10.08.2009

an update from the trenches.

Once the school year got underway, I sort of dropped this blog and didn't look back. When I first started this months ago, I imagined it to be a place where I could make short, frequent updates, akin to Dave Roche's On Subbing. What ended up happening is that I have so much to say I rarely have time to write anything that even hits the surface of what I really want to convey.

Tomorrow marks one month of teaching, and I've learned so much in that time that it's kind of mind-blowing. With the school year being 1/9th finished, I can say that it's going okay. Not great, not as well as I'd like, but decently. I have terrible days and days that are so good by comparison that by the time I leave school I feel like a new person.

I've gotten close enough to several students that my room has become their hideout during breaks in the day, and every day I look forward to seeing those kids and getting to know them better. They're the kind of kids I would have been friends with when I was in high school - the ones who listen to japanese rock and talk about comic books. One student, Elijah, comes into my room 45 minutes early every morning and keeps me company as I organize papers and eat breakfast at my desk. In our morning chats I've learned about his elderly mother whom he takes care of, the multiple jobs he works in addition to school, his two hour commutes to and from his house in the Bronx, and how he failed out of his old school from sheer boredom. Yesterday we walked to the train together after school, and as I said goodbye he gave me a hug. It's been a really hard week for me, so a hug was exactly what I needed.

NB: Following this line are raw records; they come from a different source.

(** * VoxelEngine-Cpp frontend: UiDocument and HudRenderer

    A shallow embedding of [UiDocument.cpp] (the id-to-node index of a UI
    layout) and of [frontend/hud.cpp] (the HUD state machine, the content
    access panel and the crosshair), with the properties of both. *)

From Stdlib Require Import ZArith Lia.
From stdpp Require Import gmap strings list fin_maps pretty.

Set Warnings "-register-all".
Local Open Scope Z_scope.

(** ** The GUI node tree *)

Module Gui.

(** A [gui::UINode] object, as far as the code under study looks at it: the
    address the [shared_ptr] holds ([ptr], so that two distinct nodes with the
    same id stay distinct), the id string, and the dynamic type. A node whose
    dynamic type derives from [gui::Container] carries its child list; the flag
    tells whether that type is [InventoryView] (itself a [Container]). *)
Inductive UINode : Type :=
| Leaf (ptr : nat) (id : string)
| Container (ptr : nat) (id : string) (isInventoryView : bool)
            (nodes : list UINode).

(** [UINode::getId] *)
Definition getId (node : UINode) : string :=
  match node with
  | Leaf _ id => id
  | Container _ id _ _ => id
  end.

(** [dynamic_cast<gui::Container*>(node.get())] followed by [getNodes()]:
    [None] is the null pointer the cast yields on a node that is no
    container. *)
Definition as_container (node : UINode) : option (list UINode) :=
  match node with
  | Leaf _ _ => None
  | Container _ _ _ nodes => Some nodes
  end.

(** [std::dynamic_pointer_cast<InventoryView>(node)] *)
Definition as_inventory_view (node : UINode) : option UINode :=
  match node with
  | Container _ _ true _ => Some node
  | _ => None
  end.
(** * 2048: the rule engine of [game.js], embedded and verified

    The embedding follows [src/game.js] function by function.  The
    module-scope variables of the script ([grid], [score], [bestScore],
    [hasWon], [isAnimating]) become the fields of a record that every
    function threads explicitly.  Array accesses are checked: reading or
    writing [a[i]] outside [0 .. length a - 1] is the error
    [OutOfBounds], so a run that ends in [Ok] performed in-range
    accesses only.  The DOM and [localStorage] are not part of the
    model. *)

From stdpp Require Import base numbers list list_numbers option.
From Stdlib Require String.

Local Open Scope Z_scope.

(** ** Results of fallible code *)

Inductive error : Type :=
  | OutOfBounds   (* an index outside an array *)
  | OutOfFuel.    (* a loop of the model ran longer than its bound *)

Inductive res (A : Type) : Type :=
  | Ok (a : A)
  | Err (e : error).
Arguments Ok {A} a.
Arguments Err {A} e.

#[global] Instance res_ret : MRet res := fun A a => Ok a.
#[global] Instance res_bind : MBind res := fun A B f m =>
  match m with
  | Ok a => f a
  | Err e => Err e
  end.

(** [xs.forEach(f)] for a callback that updates the state [St]. *)
Fixpoint forEach {A St : Type} (xs : list A) (f : A -> St -> res St) (s : St) : res St :=
  match xs with
  | [] => Ok s
  | a :: xs' => s' ← f a s; forEach xs' f s'
  end.

(** A [for] loop whose body may [return true]; falls through to [false]. *)
Fixpoint anyM {A : Type} (f : A -> res bool) (xs : list A) : res bool :=
  match xs with
  | [] => Ok false
  | a :: xs' => b ← f a; if (b : bool) then Ok true else anyM f xs'
  end.

(** ** Constants and data *)

Definition GRID_SIZE : Z := 4.

(** [{ x, y }]: [x] is the column, [y] the row. *)
Record cell : Type := Cell { x : Z; y : Z }.

#[global] Instance cell_eq_dec : EqDecision cell.
Proof. solve_decision. Defined.

Inductive direction : Type := up | down | left | right.

(** An entry of [mergedTiles]. *)
Record mergedTile : Type := MergedTile { row : Z; col : Z; value : Z }.

(** Rows of columns; [0] is the empty cell. *)
Abbreviation board := (list (list Z)).
Abbreviation flags := (list (list bool)).

(** [a[i]] for a number [i]. *)
Definition index {A : Type} (a : list A) (i : Z) : res A :=
  if bool_decide (0 <= i) then
    match a !! Z.to_nat i with
    | Some v => Ok v
    | None => Err OutOfBounds
    end
  else Err OutOfBounds.

(** [a[i] = v]. *)
Definition assign {A : Type} (a : list A) (i : Z) (v : A) : res (list A) :=
  if bool_decide (0 <= i < Z.of_nat (length a)) then Ok (<[Z.to_nat i := v]> a)
  else Err OutOfBounds.

(** [m[c.y][c.x]]. *)
Definition get {A : Type} (m : list (list A)) (c : cell) : res A :=
  r ← index m (y c); index r (x c).

(** [m[c.y][c.x] = v]. *)
Definition put {A : Type} (m : list (list A)) (c : cell) (v : A) : res (list (list A)) :=
  r ← index m (y c); r' ← assign r (x c) v; assign m (y c) r'.

(** [Array(GRID_SIZE).fill(null).map(() => Array(GRID_SIZE).fill(v))]. *)
Definition filled {A : Type} (v : A) : list (list A) :=
  replicate (Z.to_nat GRID_SIZE) (replicate (Z.to_nat GRID_SIZE) v).

(** The indices of [for (let i = 0; i < GRID_SIZE; i++)]. *)
Definition positions : list Z := seqZ 0 GRID_SIZE.

(** ** The random source

    [Math.random()] returns a double in [0, 1).  A draw is modelled by a
    natural number [u], read as the fraction [(u mod RESOLUTION) /
    RESOLUTION]; the two uses the script makes of a draw are computed
    exactly on that fraction. *)

Definition RESOLUTION : Z := 2 ^ 53.

(** [Math.floor(u * n)]. *)
Definition floorScaled (u : Z) (n : Z) : Z := ((u `mod` RESOLUTION) * n) `div` RESOLUTION.

(** [u < 0.9]. *)
Definition below09 (u : Z) : bool :=
  bool_decide ((u `mod` RESOLUTION) * 10 < 9 * RESOLUTION).

(** ** Game state *)

Inductive message : Type := YouWin | GameOver.

Record state : Type := State {
  grid : board;
  score : Z;
  bestScore : Z;
  hasWon : bool;
  isAnimating : bool;
  (* the environment *)
  entropy : nat -> Z;      (* the future results of [Math.random()] *)
  drawn : nat;             (* how many of them were consumed *)
  pending : nat;           (* scheduled end-of-move callbacks not yet run *)
  shown : list message     (* calls of [showGameMessage], latest first *)
}.
(** What [trim] returns lies inside its argument and neither begins nor
    ends with a code point of [WHITE_SPACE]. *)
Lemma trim_l_inside s :
  exists a b, s = (a ++ trimEnd_l (trimStart_l s) ++ b)%list.
Proof.
  unfold trimEnd_l, trimStart_l.
  destruct (drop_front_suffix WHITE_SPACE (List.length s) s) as [a Ha].
  set (x := drop_front WHITE_SPACE (List.length s) s) in *.
  destruct (drop_front_suffix (List.map (@List.rev ascii) WHITE_SPACE)
              (List.length x) (List.rev x)) as [b Hb].
  set (y := drop_front _ (List.length x) (List.rev x)) in *.
  exists a, (List.rev b). rewrite <- rev_app_distr, <- Hb, rev_involutive. exact Ha.
Qed.

Lemma trim_l_front s c r :
  In c WHITE_SPACE -> trimEnd_l (trimStart_l s) <> (c ++ r)%list.
Proof.
  intros Hin Heq.
  pose proof (drop_front_done WHITE_SPACE (List.length s) white_space_nonempty s
                (Nat.le_refl _)) as Hx.
  fold (trimStart_l s) in Hx. set (x := trimStart_l s) in *.
  unfold trimEnd_l in Heq.
  destruct (drop_front_suffix (List.map (@List.rev ascii) WHITE_SPACE)
              (List.length x) (List.rev x)) as [b Hb].
  set (y := drop_front _ (List.length x) (List.rev x)) in *.
  assert (Hxy : x = (List.rev y ++ List.rev b)%list).
  { rewrite <- rev_app_distr, <- Hb, rev_involutive. reflexivity. }
  rewrite Heq, <- app_assoc in Hxy.
  exact (front_None _ _ Hx c _ Hin Hxy).
Qed.
(** * The API-specification maintenance scripts: fix-api-spec.py, validate-spec.py

    A shallow embedding of the two scripts.  Python [str] values are modelled
    as [string]; a character is a code point below 256.  The removal set
    [lines_to_remove] of [fix_api_spec] is a [gset nat], lists are Rocq
    lists and indices are [nat]. *)

From Stdlib Require Import Ascii String ZArith.
From stdpp Require Import base list gmap sets strings pretty sorting.

Set Warnings "-register-all".

Local Open Scope string_scope.
Local Open Scope nat_scope.
Local Open Scope list_scope.

(** ** Python string primitives used by the scripts *)

Module Py.

Definition nl : ascii := "010"%char.
Definition dquote : ascii := "034"%char.

(** [str.isspace] on one character, which is also what [\s] matches in a
    [str] pattern and what [str.strip] removes: TAB..CR, FS..US, SPACE,
    NEL and NBSP are the white-space code points below 256. *)
Definition isspace (c : ascii) : bool :=
  let n := nat_of_ascii c in
  ((9 <=? n) && (n <=? 13)) || ((28 <=? n) && (n <=? 32))
  || (n =? 133) || (n =? 160).

Fixpoint lstrip (s : string) : string :=
  match s with
  | EmptyString => EmptyString
  | String c s' => if isspace c then lstrip s' else s
  end.

Fixpoint rstrip (s : string) : string :=
  match s with
  | EmptyString => EmptyString
  | String c s' =>
      match rstrip s' with
      | EmptyString => if isspace c then EmptyString else String c EmptyString
      | r => String c r
      end
  end.

(** [s.strip()] *)
Definition strip (s : string) : string := rstrip (lstrip s).

(** [s.startswith(p)] *)
Definition startswith (p s : string) : bool := String.prefix p s.

(** [needle in hay] on strings *)
Fixpoint contains (needle hay : string) : bool :=
  String.prefix needle hay
  || match hay with
     | EmptyString => false
     | String _ hay' => contains needle hay'
     end.

(** [s.split('\n')]: never empty, one more element than there are
    newlines. *)
Fixpoint split_nl (s : string) : list string :=
  match s with
  | EmptyString => [EmptyString]
  | String c s' =>
      if Ascii.eqb c nl then EmptyString :: split_nl s'
      else match split_nl s' with
           | l :: ls => String c l :: ls
           | [] => [String c EmptyString]
           end
  end.

(** ['\n'.join(ls)] *)
Fixpoint join_nl (ls : list string) : string :=
  match ls with
  | [] => EmptyString
  | [l] => l
  | l :: ls' => l +:+ String nl (join_nl ls')
  end.

(** The longest white-space prefix of [s]; [lstrip s] is what follows it. *)
Fixpoint take_space (s : string) : string :=
  match s with
  | EmptyString => EmptyString
  | String c s' => if isspace c then String c (take_space s') else EmptyString
  end.

(** [s[n:]] *)
Fixpoint skip (n : nat) (s : string) : string :=
  match n, s with
  | S k, String _ s' => skip k s'
  | _, _ => s
  end.

(** The pattern [(\s+)default: W(\s)] once group 1 is fixed to [ws] and
    [rest] is what follows it.  On success: the replacement (group 1, the
    literal with the word between double quotes, group 2) and the number of
    characters matched. *)
Definition match_core (word ws rest : string) : option (string * nat) :=
  let lit := "default: " +:+ word in
  if (0 <? String.length ws) && String.prefix lit rest then
    match skip (String.length lit) rest with
    | String c _ =>
        if isspace c then
          Some (ws +:+ "default: " +:+ String dquote word
                   +:+ String dquote (String c EmptyString),
                String.length ws + String.length lit + 1)
        else None
    | EmptyString => None
    end
  else None.

(** One attempt of the pattern at the start of [s].  The greedy [\s+] takes
    the whole white-space prefix; giving characters back cannot help, for
    the literal starts with [d], not with white space. *)
Definition match_default (word s : string) : option (string * nat) :=
  match_core word (take_space s) (lstrip s).

(** [s] holds white space only. *)
Fixpoint all_space (s : string) : bool :=
  match s with
  | EmptyString => true
  | String c s' => isspace c && all_space s'
  end.

(** [s] holds no newline. *)
Fixpoint no_nl (s : string) : bool :=
  match s with
  | EmptyString => true
  | String c s' => negb (Ascii.eqb c nl) && no_nl s'
  end.

(** The number of lines of [s]. *)
Definition nlines (s : string) : nat := length (split_nl s).

(** [s] is empty or ends with a newline: what follows it starts a line. *)
Definition at_line_start (s : string) : Prop :=
  last (split_nl s) = Some EmptyString.

(** [re.sub] with that pattern: scan from the left; a match at the current
    position is replaced and the scan resumes behind it ([pending] counts
    the matched characters still to pass over), otherwise the character is
    copied and the scan moves one step. *)
Fixpoint sub_default_from (word : string) (pending : nat) (s : string)
  : string :=
  match s with
  | EmptyString => EmptyString
  | String c s' =>
      match pending with
      | S k => sub_default_from word k s'
      | O =>
          match match_default word s with
          | Some (repl, n) => repl +:+ sub_default_from word (n - 1) s'
          | None => String c (sub_default_from word 0 s')
          end
      end
  end.

(** [re.sub] of the pattern by its quoted form, over the whole of [s] *)
Definition sub_default (word s : string) : string :=
  sub_default_from word 0 s.

(** [s] without its double quotes. *)
Fixpoint remove_dquotes (s : string) : string :=
  match s with
  | EmptyString => EmptyString
  | String c s' =>
      if Ascii.eqb c dquote then remove_dquotes s'
      else String c (remove_dquotes s')
  end.

(** [s] holds no double quote. *)
Fixpoint no_dquote (s : string) : bool :=
  match s with
  | EmptyString => true
  | String c s' => negb (Ascii.eqb c dquote) && no_dquote s'
  end.

(** [list(enumerate(l))] *)
Definition enumerate {A} (l : list A) : list (nat * A) := imap pair l.

(** [set(range(start, stop))] *)
Definition range_set (start stop : nat) : gset nat :=
  set_seq start (stop - start).

End Py.

(** ** fix-api-spec.py: the duplicate-section passes *)

Module Fix.
Import Py.

(** The line at index [j] ([lines[j]]; every use is in range). *)
Definition line_at (lines : list string) (j : nat) : string :=
  default EmptyString (lines !! j).

(** Lines 28-32 for one marker test:
    [[i for i, line in enumerate(lines) if marker(line)]]. *)
Definition match_indices (marker : string → bool) (lines : list string)
  : list nat :=
  (filter (λ p, marker p.2 = true) (enumerate lines)).*1.

(** Lines 46-51 (and 62-67): [end_idx = len(lines)], then the first [j] in
    [range(start_idx + 1, len(lines))] whose line is a boundary, if any. *)
Definition find_end (is_boundary : string → bool) (lines : list string)
    (start_idx : nat) : nat :=
  match List.find (λ j, is_boundary (line_at lines j))
                  (seq (S start_idx) (length lines - S start_idx)) with
  | Some j => j
  | None => length lines
  end.

(** Lines 41-54 (and 57-70): when the marker has more than one match, every
    match but the first adds [range(start_idx, end_idx)] to the set. *)
Definition mark_duplicates (is_boundary : string → bool)
    (lines : list string) (indices : list nat) (rm : gset nat) : gset nat :=
  if decide (1 < length indices) then
    foldl (λ rm start_idx,
             rm ∪ range_set start_idx (find_end is_boundary lines start_idx))
          rm (drop 1 indices)
  else rm.

(** Line 75: [[line for i, line in enumerate(lines) if i not in rm]]. *)
Definition cleaned_lines (lines : list string) (rm : gset nat)
  : list string :=
  (filter (λ p, p.1 ∉ rm) (enumerate lines)).*2.

(** The removal set of one pass started from the empty set (line 38). *)
Definition removal_set (lines : list string) (marker is_boundary : string → bool)
  : gset nat :=
  mark_duplicates is_boundary lines (match_indices marker lines) ∅.

(** One pass of [fix_api_spec] over the split document with its marker test
    and its boundary test as arguments: collect the matches (28-32), mark
    the duplicates' spans (41-54), and rewrite only when something was
    marked (73-76). *)
Definition remove_duplicates (lines : list string)
    (marker is_boundary : string → bool) : list string :=
  let rm := removal_set lines marker is_boundary in
  if decide (rm = ∅) then lines else cleaned_lines lines rm.

(** *** Vocabulary of the properties *)

(** The number of lines on which the marker test succeeds. *)
Definition occurrences (marker : string → bool) (lines : list string) : nat :=
  length (filter (λ l, marker l = true) lines).

(** [end_idx] is the index of the first boundary line after [start_idx],
    or the length of the document when no later line is a boundary. *)
Definition is_boundary_index (is_boundary : string → bool)
    (lines : list string) (start_idx end_idx : nat) : Prop :=
  start_idx < end_idx ≤ length lines
  ∧ (∀ j, start_idx < j < end_idx → is_boundary (line_at lines j) = false)
  ∧ (end_idx < length lines → is_boundary (line_at lines end_idx) = true).

(** Index [m] holds an occurrence of the marker after the first one. *)
Definition later_occurrence (marker : string → bool) (lines : list string)
    (m : nat) : Prop :=
  m < length lines ∧ marker (line_at lines m) = true
  ∧ ∃ i, i < m ∧ marker (line_at lines i) = true.

(** The spans [(start_idx, end_idx)] of the duplicates, one for every match
    after the first, and the sum of their lengths. *)
Definition duplicate_spans (lines : list string)
    (marker is_boundary : string → bool) : list (nat * nat) :=
  (λ m, (m, find_end is_boundary lines m)) <$> drop 1 (match_indices marker lines).

Definition span_lengths (spans : list (nat * nat)) : nat :=
  sum_list ((λ sp, sp.2 - sp.1) <$> spans).

(** *** The two hand-coded passes *)

Definition is_billing (line : string) : bool :=
  contains "/api/billing/plans:" (strip line).

Definition is_webhook (line : string) : bool :=
  contains "/api/webhooks/dodo:" (strip line).

(** The test under which the loop of lines 28-32 appends to
    [webhook_indices]: the [elif] is reached only off the billing marker. *)
Definition is_webhook_only (line : string) : bool :=
  negb (is_billing line) && is_webhook line.

(** Lines 25-32: one loop fills both index lists; the [elif] gives a line
    that holds both markers to the billing list only. *)
Definition collect_indices (lines : list string) : list nat * list nat :=
  foldl (λ (acc : list nat * list nat) (p : nat * string),
           if is_billing p.2 then ((acc.1 ++ [p.1])%list, acc.2)
           else if is_webhook p.2 then (acc.1, (acc.2 ++ [p.1])%list)
           else acc)
        ([], []) (enumerate lines).

(** Lines 48-49 *)
Definition billing_boundary (line : string) : bool :=
  let line := strip line in
  startswith "# " line
  || (startswith "/api/" line && negb (startswith "/api/billing" line)).

(** Lines 64-65 *)
Definition webhook_boundary (line : string) : bool :=
  let line := strip line in
  startswith "# " line && negb (contains "Webhook" line).

(** Lines 38-70 *)
Definition lines_to_remove (lines : list string) : gset nat :=
  let idx := collect_indices lines in
  let rm := mark_duplicates billing_boundary lines idx.1 ∅ in
  mark_duplicates webhook_boundary lines idx.2 rm.

(** Lines 17-18: the two quoting substitutions, on the whole content. *)
Definition quote_defaults (content : string) : string :=
  sub_default "published" (sub_default "en" content).

(** [fix_api_spec] as a function from the content read from the file to
    the content written back (lines 12-80). *)
Definition fix_api_spec (content : string) : string :=
  let content := quote_defaults content in
  let lines := split_nl content in
  let rm := lines_to_remove lines in
  if decide (rm = ∅) then content
  else join_nl (cleaned_lines lines rm).

(** *** What [fix_api_spec] prints *)

(** The lines printed by [fix_api_spec]; a marking message carries the two
    numbers it shows, [start_idx + 1] and [end_idx]. *)
Inductive fmsg :=
| FFixing
| FLooking
| FFoundBilling (ns : list nat)
| FFoundWebhook (ns : list nat)
| FRemovingBilling
| FMarking (first_line last_line : nat)
| FRemovingWebhook
| FMarkingWebhook (first_line last_line : nat)
| FRemoving (n : nat)
| FFixed.

#[export] Instance fmsg_eq_dec : EqDecision fmsg.
Proof. solve_decision. Defined.

(** Lines 41-53 (and 57-69): the heading of a pass that has duplicates, then
    one marking message for every match but the first. *)
Definition mark_report (heading : fmsg) (marking : nat → nat → fmsg)
    (is_boundary : string → bool) (lines : list string) (indices : list nat)
  : list fmsg :=
  if decide (1 < length indices) then
    heading :: ((λ start_idx,
                   marking (start_idx + 1) (find_end is_boundary lines start_idx))
                  <$> drop 1 indices)
  else [].

(** Lines 16-82: everything [fix_api_spec] prints, in order. *)
Definition fix_output (content : string) : list fmsg :=
  let content := quote_defaults content in
  let lines := split_nl content in
  let idx := collect_indices lines in
  let rm := lines_to_remove lines in
  [FFixing; FLooking;
   FFoundBilling ((λ i, i + 1) <$> idx.1);
   FFoundWebhook ((λ i, i + 1) <$> idx.2)]
  ++ mark_report FRemovingBilling FMarking billing_boundary lines idx.1
  ++ mark_report FRemovingWebhook FMarkingWebhook webhook_boundary lines idx.2
  ++ (if decide (rm = ∅) then [] else [FRemoving (size rm)])
  ++ [FFixed].

End Fix.

(** ** validate-spec.py *)

Module Validate.
Import Py.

I have students who come to me when they're having bad days, too. One student dropped by my room earlier this week while Elijah and I were talking. She walked up to my desk with tears in her eyes and didn't say a word. I asked her what was wrong, and she shook her head. I asked her if she was having a bad day, and if she wanted to talk about it. Yes, and no. Then I asked her if she just wanted to hide in my room for a little while. She nodded her head and folded herself into a chair nearby until the time came for her to go to class. Another student had an emotional breakdown in class a few days ago; I had to enlist several of her friends to help her to her counselor's office.

That was probably the hardest day of the week for me - my lessons bombed, I was even more tired than usual, and right when I was feeling completely incompetent my kids all seemed to be having a hard time, too. Today was completely different - my lessons worked, I got one of my rowdiest classes to do structured groupwork and stay focused all period, and I got to have fun with the same students who had cried in my classroom several days before. I also had my first evaluation of sorts, in the form of a lesson plan and student work review with my principal and half our staff. I got some good constructive criticism, and overall the reviews were positive.

It's hard being at the beginning level of something so immense. A severe discomfort with being bad at something has always motivated me to get better at whatever that thing is. I'm hard on myself, I know that. It's hard knowing it will take me years to actually be a good teacher, and that before I get there I'll have to continue on the road of failure, misfires and seemingly accidental successes until I figure out how to manufacture successes, again and again. One day, I'll be a mediocre teacher and after that, I'll be a good reacher. One day, I hope, I can be as great as the other teachers at my school, who are really the best mentors and role models I could ask for as someone just getting my feet wet in this profession.

After my lesson plan review session today, I was walking out of the room with my assigned mentor who commented, "See? that wasn't so bad, was it?" I replied no, it wasn't. Before the meeting I'd told her I was worried my lesson was going to be ripped apart. It was a work in progress, not something time-tested and polished as the other teachers with more experience were able to present. Really, she had said then, no one's expecting a masterpiece from a first-year teacher. She added that to be honest, no one was really expecting competency. It's just not realistic. After the meeting, I'd told her that even though the meeting went well, I still feel like I suck as a teacher. It was a moment of self-loathing whininess, for sure. She looked me in the eye and said bluntly, "You could be sucking a lot worse."

I'll take that as a compliment, because at the moment any praise will do.

2 comments:

NYC Educator said...

I think your students are very lucky to have such a thoughtful and conscientious teacher. Take heart. It will get easier with time, and one day you will laugh about this, believe it or not.

But I know it's true, and I learned the hard way. Just like you.

R said...

Thanks! I trust it'll get easier, but it's definitely good to hear from people who've been through it. I've learned so much in the past month I'm kind of excited to see how I'll be doing a year from now.. I expect it'll be a whole new ballgame, so to speak. Thanks for the encouragement!